━━━ Information provided ━━━

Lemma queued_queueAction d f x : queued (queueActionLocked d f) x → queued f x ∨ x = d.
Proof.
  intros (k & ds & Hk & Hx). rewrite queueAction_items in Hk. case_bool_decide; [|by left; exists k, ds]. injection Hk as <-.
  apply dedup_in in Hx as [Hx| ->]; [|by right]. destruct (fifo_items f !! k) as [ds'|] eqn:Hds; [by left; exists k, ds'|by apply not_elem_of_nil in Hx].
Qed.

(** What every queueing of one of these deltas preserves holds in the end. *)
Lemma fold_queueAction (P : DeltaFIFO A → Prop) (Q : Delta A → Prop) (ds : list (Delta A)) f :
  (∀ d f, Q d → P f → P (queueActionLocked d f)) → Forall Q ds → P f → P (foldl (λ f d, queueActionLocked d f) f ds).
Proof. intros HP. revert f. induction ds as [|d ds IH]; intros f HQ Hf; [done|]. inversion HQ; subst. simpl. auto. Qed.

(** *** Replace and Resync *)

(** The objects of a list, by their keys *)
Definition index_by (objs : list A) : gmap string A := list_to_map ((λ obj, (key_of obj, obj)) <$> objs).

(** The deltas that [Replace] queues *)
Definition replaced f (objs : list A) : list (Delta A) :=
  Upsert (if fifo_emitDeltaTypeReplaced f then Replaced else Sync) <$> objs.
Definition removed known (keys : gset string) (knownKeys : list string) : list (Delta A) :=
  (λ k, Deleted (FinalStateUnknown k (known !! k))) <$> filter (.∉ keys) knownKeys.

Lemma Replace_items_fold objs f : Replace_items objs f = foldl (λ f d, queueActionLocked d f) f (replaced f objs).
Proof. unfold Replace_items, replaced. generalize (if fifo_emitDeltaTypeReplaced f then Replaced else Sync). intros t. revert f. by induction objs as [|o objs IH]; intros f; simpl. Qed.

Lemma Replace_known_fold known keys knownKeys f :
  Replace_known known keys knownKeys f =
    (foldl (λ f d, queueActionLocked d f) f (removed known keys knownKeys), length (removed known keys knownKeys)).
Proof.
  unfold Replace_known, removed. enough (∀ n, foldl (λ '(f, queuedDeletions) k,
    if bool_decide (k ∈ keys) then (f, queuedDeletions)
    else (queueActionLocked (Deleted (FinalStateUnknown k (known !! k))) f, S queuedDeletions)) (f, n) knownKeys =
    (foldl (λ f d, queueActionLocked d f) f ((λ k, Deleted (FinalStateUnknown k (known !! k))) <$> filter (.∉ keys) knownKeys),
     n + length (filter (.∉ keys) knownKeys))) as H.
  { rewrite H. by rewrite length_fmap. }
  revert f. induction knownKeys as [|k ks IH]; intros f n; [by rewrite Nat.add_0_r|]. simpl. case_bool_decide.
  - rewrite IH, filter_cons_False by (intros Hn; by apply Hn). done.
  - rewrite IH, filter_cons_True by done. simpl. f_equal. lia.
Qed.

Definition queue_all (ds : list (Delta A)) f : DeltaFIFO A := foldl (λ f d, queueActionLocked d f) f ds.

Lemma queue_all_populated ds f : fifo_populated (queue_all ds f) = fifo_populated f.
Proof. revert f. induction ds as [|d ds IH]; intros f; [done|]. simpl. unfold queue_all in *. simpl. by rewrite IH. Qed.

━━━
━━━ Information provided ━━━

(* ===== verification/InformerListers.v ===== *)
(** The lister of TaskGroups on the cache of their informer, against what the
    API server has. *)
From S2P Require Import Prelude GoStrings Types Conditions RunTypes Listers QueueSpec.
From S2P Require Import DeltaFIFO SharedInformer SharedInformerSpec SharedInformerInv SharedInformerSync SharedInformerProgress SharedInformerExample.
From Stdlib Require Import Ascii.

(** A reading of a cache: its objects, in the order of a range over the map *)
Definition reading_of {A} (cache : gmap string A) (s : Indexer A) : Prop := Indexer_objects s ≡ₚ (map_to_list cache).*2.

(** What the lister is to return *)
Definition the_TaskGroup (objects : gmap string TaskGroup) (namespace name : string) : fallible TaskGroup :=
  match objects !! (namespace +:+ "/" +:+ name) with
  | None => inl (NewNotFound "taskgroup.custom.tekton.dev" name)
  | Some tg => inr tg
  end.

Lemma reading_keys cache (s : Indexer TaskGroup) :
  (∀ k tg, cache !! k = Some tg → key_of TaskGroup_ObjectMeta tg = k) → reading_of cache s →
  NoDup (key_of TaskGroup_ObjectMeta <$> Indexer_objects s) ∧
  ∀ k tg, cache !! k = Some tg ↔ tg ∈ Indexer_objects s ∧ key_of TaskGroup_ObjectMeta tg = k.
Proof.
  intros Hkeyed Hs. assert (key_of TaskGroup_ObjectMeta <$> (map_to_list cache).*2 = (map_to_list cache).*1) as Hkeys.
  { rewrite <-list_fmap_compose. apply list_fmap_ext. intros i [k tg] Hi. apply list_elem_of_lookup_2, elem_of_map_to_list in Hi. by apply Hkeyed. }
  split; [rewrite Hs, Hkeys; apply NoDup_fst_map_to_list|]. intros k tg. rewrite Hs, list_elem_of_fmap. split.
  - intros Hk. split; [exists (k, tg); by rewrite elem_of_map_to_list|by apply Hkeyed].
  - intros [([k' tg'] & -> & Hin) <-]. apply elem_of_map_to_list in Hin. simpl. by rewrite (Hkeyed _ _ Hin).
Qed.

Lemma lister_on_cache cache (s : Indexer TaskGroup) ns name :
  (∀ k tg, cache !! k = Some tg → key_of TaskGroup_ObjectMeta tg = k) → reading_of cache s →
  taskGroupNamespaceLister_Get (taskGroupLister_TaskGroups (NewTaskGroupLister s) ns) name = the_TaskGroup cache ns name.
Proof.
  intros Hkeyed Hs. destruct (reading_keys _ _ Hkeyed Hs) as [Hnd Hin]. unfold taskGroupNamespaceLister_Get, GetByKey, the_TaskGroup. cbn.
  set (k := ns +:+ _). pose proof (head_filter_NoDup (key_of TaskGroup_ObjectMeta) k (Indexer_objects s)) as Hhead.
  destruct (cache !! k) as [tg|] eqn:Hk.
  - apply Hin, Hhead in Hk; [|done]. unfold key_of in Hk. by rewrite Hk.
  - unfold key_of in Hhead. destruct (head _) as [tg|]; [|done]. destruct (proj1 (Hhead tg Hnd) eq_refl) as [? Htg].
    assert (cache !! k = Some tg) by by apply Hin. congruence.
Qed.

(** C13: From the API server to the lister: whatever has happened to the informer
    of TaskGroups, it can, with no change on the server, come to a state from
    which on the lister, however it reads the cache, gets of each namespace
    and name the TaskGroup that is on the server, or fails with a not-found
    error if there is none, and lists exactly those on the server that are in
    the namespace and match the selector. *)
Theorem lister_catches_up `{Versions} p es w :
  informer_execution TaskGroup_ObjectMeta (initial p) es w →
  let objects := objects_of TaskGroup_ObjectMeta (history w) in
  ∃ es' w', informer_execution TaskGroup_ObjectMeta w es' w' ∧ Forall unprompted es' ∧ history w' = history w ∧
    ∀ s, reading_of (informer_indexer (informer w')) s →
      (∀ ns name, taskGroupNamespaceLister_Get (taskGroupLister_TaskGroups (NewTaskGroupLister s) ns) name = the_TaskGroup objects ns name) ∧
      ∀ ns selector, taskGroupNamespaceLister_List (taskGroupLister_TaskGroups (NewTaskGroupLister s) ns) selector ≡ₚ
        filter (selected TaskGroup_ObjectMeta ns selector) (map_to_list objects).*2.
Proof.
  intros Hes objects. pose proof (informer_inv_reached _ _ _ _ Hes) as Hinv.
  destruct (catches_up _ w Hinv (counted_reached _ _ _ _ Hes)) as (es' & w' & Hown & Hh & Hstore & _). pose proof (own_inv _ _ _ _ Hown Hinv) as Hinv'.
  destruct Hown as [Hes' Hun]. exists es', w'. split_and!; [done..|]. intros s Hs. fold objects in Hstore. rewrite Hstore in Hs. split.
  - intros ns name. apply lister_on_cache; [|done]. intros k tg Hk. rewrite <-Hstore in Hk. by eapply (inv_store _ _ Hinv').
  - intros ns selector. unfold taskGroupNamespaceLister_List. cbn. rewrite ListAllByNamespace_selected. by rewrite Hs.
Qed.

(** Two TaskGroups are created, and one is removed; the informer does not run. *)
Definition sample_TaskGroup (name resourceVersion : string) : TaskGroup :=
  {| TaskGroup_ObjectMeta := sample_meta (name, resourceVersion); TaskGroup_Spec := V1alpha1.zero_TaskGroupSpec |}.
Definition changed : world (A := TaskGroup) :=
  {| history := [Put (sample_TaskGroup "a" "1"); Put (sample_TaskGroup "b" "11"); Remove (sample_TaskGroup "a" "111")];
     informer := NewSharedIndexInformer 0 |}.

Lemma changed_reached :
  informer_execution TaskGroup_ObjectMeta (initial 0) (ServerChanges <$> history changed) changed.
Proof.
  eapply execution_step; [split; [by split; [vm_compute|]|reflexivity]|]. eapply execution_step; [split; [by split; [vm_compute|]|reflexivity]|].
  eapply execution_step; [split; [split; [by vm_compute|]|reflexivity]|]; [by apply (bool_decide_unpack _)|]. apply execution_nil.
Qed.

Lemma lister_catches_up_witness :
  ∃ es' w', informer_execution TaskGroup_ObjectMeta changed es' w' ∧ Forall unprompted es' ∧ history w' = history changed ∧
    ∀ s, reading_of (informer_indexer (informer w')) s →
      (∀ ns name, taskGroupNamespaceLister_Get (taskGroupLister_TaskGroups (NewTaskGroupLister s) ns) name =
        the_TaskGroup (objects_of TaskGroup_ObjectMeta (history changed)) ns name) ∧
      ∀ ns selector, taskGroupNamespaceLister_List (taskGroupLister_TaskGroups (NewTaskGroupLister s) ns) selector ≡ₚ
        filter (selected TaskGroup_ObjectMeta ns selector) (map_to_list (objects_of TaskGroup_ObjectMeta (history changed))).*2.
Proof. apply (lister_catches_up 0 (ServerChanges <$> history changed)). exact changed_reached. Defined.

━━━

Assigned task:
Give back exactly the lines above, from the line containing "(** What every" through the line containing "Lemma Replace_items_fold objs", with both end lines and nothing more.

Task answer:
(** What every queueing of one of these deltas preserves holds in the end. *)
Lemma fold_queueAction (P : DeltaFIFO A → Prop) (Q : Delta A → Prop) (ds : list (Delta A)) f :
  (∀ d f, Q d → P f → P (queueActionLocked d f)) → Forall Q ds → P f → P (foldl (λ f d, queueActionLocked d f) f ds).
Proof. intros HP. revert f. induction ds as [|d ds IH]; intros f HQ Hf; [done|]. inversion HQ; subst. simpl. auto. Qed.

(** *** Replace and Resync *)

(** The objects of a list, by their keys *)
Definition index_by (objs : list A) : gmap string A := list_to_map ((λ obj, (key_of obj, obj)) <$> objs).

(** The deltas that [Replace] queues *)
Definition replaced f (objs : list A) : list (Delta A) :=
  Upsert (if fifo_emitDeltaTypeReplaced f then Replaced else Sync) <$> objs.
Definition removed known (keys : gset string) (knownKeys : list string) : list (Delta A) :=
  (λ k, Deleted (FinalStateUnknown k (known !! k))) <$> filter (.∉ keys) knownKeys.

Lemma Replace_items_fold objs f : Replace_items objs f = foldl (λ f d, queueActionLocked d f) f (replaced f objs).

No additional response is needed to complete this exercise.